On Thursday morning I memorized the chorus
and the second verse of
“L'amour prison" (Jailed in Love) by
Serge Gainsbourg. I should have it all in my head
on Friday.
I
worked on my journal.
The
morning got away from me when someone accused me on Facebook
Messenger that the 1990s journal that I’ve
been posting shows that I acquired sex through
coercion.
I took issue with that since coercion is getting something through
threat or
force, which is essentially like accusing me
of rape. There is nothing in the history of the
long
seduction I’m recounting that shows me using threat or force.
Despite the morning having slipped
away in argument so I didn't have a chance to wash my kitchen hall shelf, I
wanted to feel some sense of accomplishment. I got rid of some books that had
been piled up on the shelf for a while. On my way out to the supermarket I put
them on top of the Now Magazine box in front of my building. Later I noticed
that everything but the big sociology textbook had been taken.
At Freshco I bought three bags of
cherries and two bags of grapes. I also got cinnamon raisin bread, a can of
dark roast coffee, some Greek yogourt, a strawberry rhubarb pie, two cartons of
spoon size shredded wheat and a pack of paper towels.
On the way back from the supermarket
I stopped at the hardware store to buy four brackets for my shelves in the
bedroom. I found out later however that I bought the wrong size but hopefully
since I haven't used them I can exchange them on Friday.
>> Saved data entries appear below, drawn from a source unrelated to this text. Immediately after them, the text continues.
(** What the node has consumed, at most fifty. *)
Definition consumed_entries (n : Node) : list json :=
  match at_key (at_key (node_metadata n) "runtime_commands") "consumed" with Some (JArr l) => l | _ => [] end.
Definition is_object (v : json) : bool := match v with JObj _ => true | _ => false end.
Definition runtimeCommandConsumed (n : Node) (id : string) : bool :=
  existsb (λ e, is_str (at_key (Some e) "id") id) (consumed_entries n).
(** [l.slice(-n)] *)
Definition last_n {A} (n : nat) (l : list A) : list A := drop (length l - n) l.
Definition markRuntimeCommandConsumed (consumedAt : string) (id : string) (extra : record) (n : Node) : Node :=
  let metadata := default [] (is_record (node_metadata n)) in
  let commands := default [] (is_record (field metadata "runtime_commands")) in
  let entry := JObj ([("id", JStr id); ("consumed_at", JStr consumedAt)] ++ extra) in
  let consumed := last_n 50 (List.filter is_object (consumed_entries n) ++ [entry]) in
  set_rest "metadata" (JObj (jm_set "runtime_commands" (JObj (jm_set "consumed" (JArr consumed) commands)) metadata)) n.

(** The runs on disk, by their identifiers. *)
Definition Disk : Type := list (string * WorkflowRunRecord).
Definition save_run (run : WorkflowRunRecord) (disk : Disk) : Disk :=
  jm_set (r_id run) (Store.mergeExistingRun run (jm_get (r_id run) disk)) disk.

(** What is read of a node of the parsed workflow. *)
Record ParsedNode := { pn_type : string; pn_captureResponse : bool; pn_onReject : option json }.
(** What a decision did: the run it returns, and whether the scheduler was started. *)
Record Decided := { d_run : WorkflowRunRecord; d_started : bool }.

Definition nonnull (v : option json) : option json := match v with Some JNull => None | v => v end.
Definition num (z : Z) : json := JNum (num_of_Z z).

Section commands.
(** The identifiers drawn for events, [new Date(t).toISOString()], [Date.parse]. *)
Variable uuid : nat → string.
Variable iso : Z → string.
Variable Date_parse : string → option Z.
Variable parseWorkflow : WorkflowRunRecord → string + (string → option ParsedNode).
Variable reconcile : WorkflowRunRecord → WorkflowRunRecord.
Variable runApprovalOnRejectFollowUp : json → option string → string → WorkflowRunRecord → WorkflowRunRecord.
Variable revisePlanAfterChangesRequested : WorkflowRunRecord → string → WorkflowApprovalDecision → string + WorkflowRunRecord.

Definition approval_types : list string := ["approval"; "gate"; "plan"; "action"; "git_publish"].
Definition decision_name (d : WorkflowApprovalDecision) : string := coalesce (decision d) (if approved d then "approve" else "reject").
Definition approval_record (now : Z) (d : WorkflowApprovalDecision) (n : Node) : json :=
  JObj ([("prompt", coalesce (nonnull (at_key (node_approval n) "prompt")) (JStr "Approval requested"));
         ("requestedAt", coalesce (nonnull (requestedAt n)) (num now)); ("resolvedAt", num now);
         ("approved", JBool (approved d)); ("decision", JStr (decision_name d))] ++
        text_field "message" (some_text (message d)) ++ text_field "expectedActionDigest" (some_text (expectedActionDigest d)) ++
        record_field "actor" (actor d) ++ json_field "feedback" (feedback d) ++ record_field "executionGrant" (executionGrant d)).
I added chicken broth to the ground
chicken, bacon and tomato sauce that I’d made the day before and had a chunky
soup for lunch with potato chips.
In the afternoon I did my exercises
while listening to Amos and Andy. In this story Kingfish hears that Andy has
inherited $2000 from his aunt and he hopes to somehow cheat him out of it. He
learns that the condition in the will is that Andy must use the money for
college tuition and so he pretends that he’s started a college. He gets an
attractive showgirl to pretend to enrol in the college while Andy is there and
suddenly he wants to enrol too. But his aunt's lawyer says it’s not an
accredited college and so he can’t get the money. Kingfish tries to forge a
later will by his aunt but the lawyer threatens him with legal action. Finally
Andy gets the money after enrolling in barber college.
I
wrote some rough notes toward my Indigenous Studies research essay:
I would like
to research Indigenous day schools in Canada that were active during the time
that residential schools were in operation and look at why there were no
residential schools in New Brunswick. If the government believed that
residential schools were the best choice, then why were they not made mandatory
in the Indian Act? Was there something unique about New Brunswick or its
Indigenous residents that kept residential schools from being built there? I
would also like to look into the lives of the five Micmac sisters who taught
while speaking Micmac at day schools in New Brunswick and how they got away
with it. What were day schools like and could they have been remotely as bad as
residential schools? I think that they must have been better since they were on
the reserves and so every student was able to come home to their own culture
after school. I would like to read some accounts of day schools from Natives
that attended them.
I had a potato and the last three
pieces of the chicken I’d roasted with some gravy while watching Zorro.
In this story Ricardo convinces the
governor to grant amnesty to Zorro. The governor agrees to do so if Zorro will
come at a certain hour on a certain day and unmask. Ricardo’s motivation is
that he believes Zorro will not come because of his sense of duty. He reasons
that if Anna Maria sees that Zorro will not give up his identity for her then
she will give up on Zorro and marry him. Anna Maria is certain that Zorro will
reveal himself to her. She seems so happy about the idea of marrying Zorro that
Diego decides that he will come after all. But when he goes to his hideout to
change he finds Bernardo is tied up and a man dressed something like Zorro puts
a sword to Diego’s throat. Diego’s hands are tied behind him while the masked
man silently guards him. Suddenly Diego begins to fight with his feet and frees
his hands in time to overpower his captor. When he unmasks him we find it is
Alejandro, Diego’s father. He says that he has known for a long time that Diego
was Zorro and he could not allow him to give up that identity because all of
California depends upon him. The time for amnesty that the governor offered
Zorro comes and goes and so the governor withdraws the offer. Suddenly Zorro
charges in riding Phantom and sweeps Anna Maria off her feet. He takes her out
of town where they dismount and he explains to her why he could not reveal
himself. Anna Maria doesn’t quite understand but she is willing to try.
Don
Alejandro is played by George J Lewis, who was the only actual Mexican on a
show that is supposed to feature all Mexicans. He played the leading male role
in Zorro’s Black Whip of 1944, which was the first movie to feature a female
Zorro. He was also the leading man in the Vera Vague comedy shorts of the 1940s.